By Lucia Mutikani

WASHINGTON (Reuters) - U.S. homebuilding unexpectedly fell in April to the lowest level in five months amid persistent weakness in the construction of multi-family housing units, suggesting a slowdown in the housing market recovery.

Housing starts dropped 2.6 percent to a seasonally adjusted annual rate of 1.17 million units also as single-family homebuilding rebounded modestly, the Commerce Department said on Tuesday. April's reading was the lowest level since last November and followed a downwardly revised rate of 1.20 million units in March.
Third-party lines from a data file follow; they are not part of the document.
(** X4.  Without a new DLL at the staging path the swap never commits
    and never renames anything onto the loaded path: the old DLL ends at
    the loaded path or at the backup path.  When nothing is refused it
    ends at the backup path, after a single attempt: the loaded path is
    left empty. *)
Theorem swap_without_artifact (fs : gmap string string) :
  fs !! staged = None ->
  let w := swap denied dll_path fs in
  replaced w = false
  /\ happened (promote dll_path) (trace w) = false
  /\ files w !! staged = None
  /\ (files w !! loaded = fs !! loaded
      \/ (files w !! loaded = None /\ files w !! backup = fs !! loaded))
  /\ ((forall n, denied n = false) -> is_Some (fs !! loaded) ->
      files w !! loaded = None
      /\ files w !! backup = fs !! loaded
      /\ attempts (trace w) = [0]).
Proof.
  intros Hstaged w.
  assert (Hphase : replaced w = false
                   /\ happened (promote dll_path) (trace w) = false
                   /\ files w !! staged = None
                   /\ (files w !! loaded = fs !! loaded
                       \/ (files w !! loaded = None
                           /\ files w !! backup = fs !! loaded))).
  { subst w.
    destruct (swap_phase fs) as [H1 H2 H3 H4 H5|c H1 H2 H3 H4 H5 H6 H7|c H0 H1 H2 H3 H4 H5];
      try congruence.
    - repeat split; try congruence. now left.
    - repeat split; try congruence. right. split; congruence. }
  destruct Hphase as (H1 & H2 & H3 & H4).
  repeat (split; [assumption|]).
  intros Hfree [content Hloaded]. subst w.
  unfold swap, replace_dll, bind, modify.
  change (seq 0 max_retries) with (0 :: seq 1 14). cbn [retry_loop]. unfold bind.
  destruct (body_retires_without_artifact content 0 (assign_replaced false (start fs))
              Hfree Hstaged Hloaded) as (Hf & Hl & Hb & Hatt).
  destruct (attempt_body denied dll_path 0 _) as [o w1]. simpl in *. subst o.
  unfold ret. simpl. rewrite Hloaded.
  destruct (replaced w1); simpl; auto.
Qed.

(** *** The time spent waiting *)

Lemma backoff_total_app t1 t2 :
  (backoff_total (t1 ++ t2) == backoff_total t1 + backoff_total t2)%Q.
Proof.
  induction t1 as [|e t1 IH]; simpl.
  - now rewrite Qplus_0_l.
  - destruct e as [a|s|site a d]; try exact IH.
    destruct (is_backoff site); [|exact IH].
    rewrite IH. apply Qplus_assoc.
Qed.







(** *** The new DLL is not lost *)

(** X29.  However the swap ends, the new DLL is kept: when the swap
    is marked [replaced] it is at the loaded path and the staging path
    is gone, and otherwise it is still at the staging path, whatever
    the environment refused. *)
Theorem new_dll_is_never_lost (fs : gmap string string) (content : string) :
  fs !! staged = Some content ->
  let w := swap denied dll_path fs in
  if replaced w
  then files w !! loaded = Some content /\ files w !! staged = None
  else files w !! staged = Some content.
Proof.
  intros Hstaged w. subst w.
  destruct (swap_phase fs) as [H1 H2 H3 H4 H5|c H1 H2 H3 H4 H5 H6 H7|c H0 H1 H2 H3 H4 H5].
  - rewrite H3. congruence.
  - rewrite H5. congruence.
  - rewrite H3. split; congruence.
Qed.

End SwapFacts.

(** *** Concrete runs of the swap *)

Section SwapRuns.
Import Swap.

(** The game releases the DLL after three refused calls: the swap
    commits on the fourth attempt, after sleeps of 1.0, 1.2 and 1.4
    seconds, and the old backup is cleaned up. *)
Example locked_three_times_then_commits :
  let w := swap (locked_first 3) "proj/spin.dll" demo_files in
  replaced w = true
  /\ map_to_list (files w) = [("proj/spin.dll", "v2")]
  /\ schedule (trace w)
     = [EvAttempt 0; EvSleep LockedBackoff 0 1.0;
        EvAttempt 1; EvSleep LockedBackoff 1 1.2;
        EvAttempt 2; EvSleep LockedBackoff 2 1.4;
        EvAttempt 3].
Proof. vm_compute. repeat split. Qed.

Lemma commit_invariant_witness :
  let w := swap (locked_first 3) "proj/spin.dll" demo_files in
  replaced w = true
  /\ happened (promote "proj/spin.dll") (trace w) = true
  /\ files w !! "proj/spin.dll.new" = None
  /\ is_Some (files w !! "proj/spin.dll")
  /\ files w !! "proj/spin.dll" = demo_files !! "proj/spin.dll.new".
Proof.
  assert (H : replaced (swap (locked_first 3) "proj/spin.dll" demo_files) = true)
    by (vm_compute; reflexivity).
  split; [exact H|].
  exact (commit_invariant (locked_first 3) "proj/spin.dll" demo_files H).
Defined.

Lemma abandon_leaves_loaded_untouched_witness :
  let w := swap always_locked "proj/spin.dll" demo_files in
  demo_files !! "proj/spin.dll" = Some "v1"
  /\ happened (retire "proj/spin.dll") (trace w) = false
  /\ files w !! "proj/spin.dll" = Some "v1"
  /\ Forall (step_leaves "proj/spin.dll" (Some "v1")) (trace w)
  /\ attempts (trace w) = seq 0 max_retries
  /\ replaced w = false.
Proof.
  assert (Hfs : demo_files !! "proj/spin.dll" = Some "v1")
    by (vm_compute; reflexivity).
  assert (Hnever : happened (retire "proj/spin.dll")
                     (trace (swap always_locked "proj/spin.dll" demo_files)) = false)
    by (vm_compute; reflexivity).
  split; [exact Hfs|]. split; [exact Hnever|].
  exact (abandon_leaves_loaded_untouched always_locked "proj/spin.dll"
           demo_files "v1" Hfs Hnever).
Defined.

Lemma abandoned_swap_recoverable_witness :
  let w := swap (locked_after 2) "proj/spin.dll" demo_files in
  attempts (trace w) = seq 0 15
  /\ happened (retire "proj/spin.dll") (trace w) = true
  /\ happened (promote "proj/spin.dll") (trace w) = false
  /\ files w !! "proj/spin.dll.old" = Some "v1"
  /\ files w !! "proj/spin.dll" = None
  /\ files w !! "proj/spin.dll.new" = demo_files !! "proj/spin.dll.new"
  /\ replaced w = false.
Proof.
  assert (Hfs : demo_files !! "proj/spin.dll" = Some "v1")
    by (vm_compute; reflexivity).
  assert (Hretired : happened (retire "proj/spin.dll")
                       (trace (swap (locked_after 2) "proj/spin.dll" demo_files)) = true)
    by (vm_compute; reflexivity).
  assert (Hnever : happened (promote "proj/spin.dll")
                     (trace (swap (locked_after 2) "proj/spin.dll" demo_files)) = false)
    by (vm_compute; reflexivity).
  split; [vm_compute; reflexivity|]. split; [exact Hretired|].
  split; [exact Hnever|].
  exact (abandoned_swap_recoverable (locked_after 2) "proj/spin.dll"
           demo_files "v1" Hfs Hretired Hnever).
Defined.



End SwapRuns.

(** ** The text buffer *)

Section BufferFacts.
Import PyStr Buffer.

(** *** Slices of a text *)

Lemma str_take_drop (n : nat) (s : string) : str_take n s +:+ str_drop n s = s.
Proof.
  revert s. induction n as [|n IH]; intros [|c s]; try reflexivity.
  simpl. rewrite append_cons. now rewrite IH.
Qed.

Lemma str_take_length (n : nat) (s : string) :
  n <= String.length s -> String.length (str_take n s) = n.
Proof.
  revert s. induction n as [|n IH]; intros [|c s] H; simpl in *; try lia.
  rewrite IH by lia. reflexivity.
Qed.

Lemma str_take_app (a b : string) : str_take (String.length a) (a +:+ b) = a.
Proof.
  induction a as [|c a IH].
  - now destruct b.
  - rewrite append_cons. simpl. now rewrite IH.
Qed.

Lemma str_drop_app (a b : string) : str_drop (String.length a) (a +:+ b) = b.
Proof.
  induction a as [|c a IH]; [reflexivity|]. rewrite append_cons. exact IH.
Qed.

Lemma append_empty_r (s : string) : s +:+ "" = s.
Proof. induction s as [|c s IH]; [reflexivity|]. now rewrite append_cons, IH. Qed.

Lemma slice_bound_inside (n : nat) (i : Z) :
  (0 <= i <= Z.of_nat n)%Z -> slice_bound n i = Z.to_nat i.
Proof.
  intros H. unfold slice_bound.
  destruct (Z.ltb_spec i 0); [lia|]. f_equal. lia.
Qed.

Lemma str_to_app (a b : string) : str_to (len a) (a +:+ b) = a.
Proof.
  unfold str_to, len. rewrite slice_bound_inside, Nat2Z.id.
  - apply str_take_app.
  - rewrite length_append. lia.
Qed.

Lemma str_from_app (a b : string) : str_from (len a) (a +:+ b) = b.
Proof.
  unfold str_from, len. rewrite slice_bound_inside, Nat2Z.id.
  - apply str_drop_app.
  - rewrite length_append. lia.
Qed.

(** A text is what is before a position in it followed by what is
    after. *)
Lemma str_to_from (i : Z) (s : string) : str_to i s +:+ str_from i s = s.
Proof. apply str_take_drop. Qed.

Lemma len_str_to (i : Z) (s : string) :
  (0 <= i <= len s)%Z -> len (str_to i s) = i.
Proof.
  unfold len, str_to. intros H. rewrite slice_bound_inside by exact H.
  rewrite str_take_length by lia. lia.
Qed.

Lemma len_app (a b : string) : len (a +:+ b) = (len a + len b)%Z.
Proof. unfold len. rewrite length_append. lia. Qed.

(** *** Lines addressed by the cursor *)

Lemma index_of_inside (n : nat) (i : Z) :
  (0 <= i < Z.of_nat n)%Z -> index_of n i = Some (Z.to_nat i).
Proof.
  intros H. unfold index_of.
  destruct (Z.leb_spec 0 i); [|lia]. destruct (Z.ltb_spec i (Z.of_nat n)); [reflexivity|lia].
Qed.

Section Shape.
Variables (before after : list string) (line : string).
Let y : Z := Z.of_nat (length before).

Lemma index_of_middle :
  index_of (length (before ++ line :: after)) y = Some (length before).
Proof.
  subst y. rewrite index_of_inside, Nat2Z.id; [reflexivity|].
  rewrite length_app. simpl. lia.
Qed.

Lemma py_get_middle : py_get (before ++ line :: after) y = Some line.
Proof.
  unfold py_get. rewrite index_of_middle. simpl.
  now rewrite list_lookup_middle.
Qed.

Lemma py_set_middle (v : string) :
  py_set (before ++ line :: after) y v = Some (before ++ v :: after).
Proof.
  unfold py_set. rewrite index_of_middle. simpl. f_equal.
  replace (length before) with (length before + 0) by lia.
  now rewrite insert_app_r.
Qed.

Lemma py_del_middle : py_del (before ++ line :: after) y = Some (before ++ after).
Proof.
  unfold py_del. rewrite index_of_middle. simpl. f_equal.
  now rewrite delete_middle.
Qed.

Lemma py_insert_after (v : string) :
  py_insert (before ++ line :: after) (y + 1) v = before ++ line :: v :: after.
Proof.
  unfold py_insert. subst y.
  rewrite slice_bound_inside by (rewrite length_app; simpl; lia).
  replace (Z.to_nat (Z.of_nat (length before) + 1)) with (length (before ++ [line]))
    by (rewrite length_app; simpl; lia).
  change (before ++ line :: after) with (before ++ [line] ++ after).
  rewrite app_assoc, take_app_length, drop_app_length.
  now rewrite <- app_assoc.
Qed.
Economists polled by Reuters had forecast groundbreaking activity rising to a rate of 1.26 million units last month from a previously reported rate of 1.22 million units in March. Homebuilding increased 0.7 percent on a year-on-year basis.

The weakness in residential construction will probably do little to change the view that economic activity picked up by early in the second quarter. Gross domestic product increased at a pedestrian 0.7 percent annualized rate in the first three months of 2017.

Demand for housing remains underpinned by a tightening labor market, characterized by an unemployment rate at a 10-year low of 4.4 percent. A survey on Monday showed homebuilders' confidence rose in May, with bullishness about current sales and those over the next six months.

The underlying strength in the housing market helped Home Depot Inc, the No. 1 U.S. home improvement chain, to report higher-than-expected quarterly profit and same-store sales on Tuesday.

Home Depot and smaller rival Lowe's Cos Inc have remained a bright spot in the retail sector as a firming economy and higher wages drive new home sales and a rise in the value of existing houses spurs remodeling activity.

Prices of U.S. Treasuries increased slightly after the data while the U.S. dollar fell against a basket of currencies. U.S. stock index futures were trading modestly higher.

Single-family homebuilding, which accounts for the largest share of the residential housing market, rose 0.4 percent to a pace of 835,000 units last month. That left the bulk of the 5.1 percent decline in March intact.

Single-family starts surged 19.4 percent in the Midwest and advanced 9.1 percent in the West. They fell 3.4 percent in the South and tumbled 29.2 percent in the Northeast to their lowest level since June 2015.

Homebuilders are failing to take advantage of a chronic shortage of properties for sale amid complaints about expensive building materials and shortages of lots and labor.

Some of the drop in starts could be weather-related - parts of the United States experienced snowstorms in March and heavy rains in April.

"So Mother Nature had a hand in this. Looking ahead, there is room for growth," said Jennifer Lee, a senior economist at BMO Capital Markets in Toronto.

Last month, starts for the volatile multi-family housing segment dropped 9.2 percent to a pace of 337,000 units. Multi- family starts have declined for four straight months, suggesting that rental increases have probably peaked.

Building permits fell 2.5 percent, driven by a 4.5 percent drop in the single-family segment. Multi-family permits rose 1.4 percent.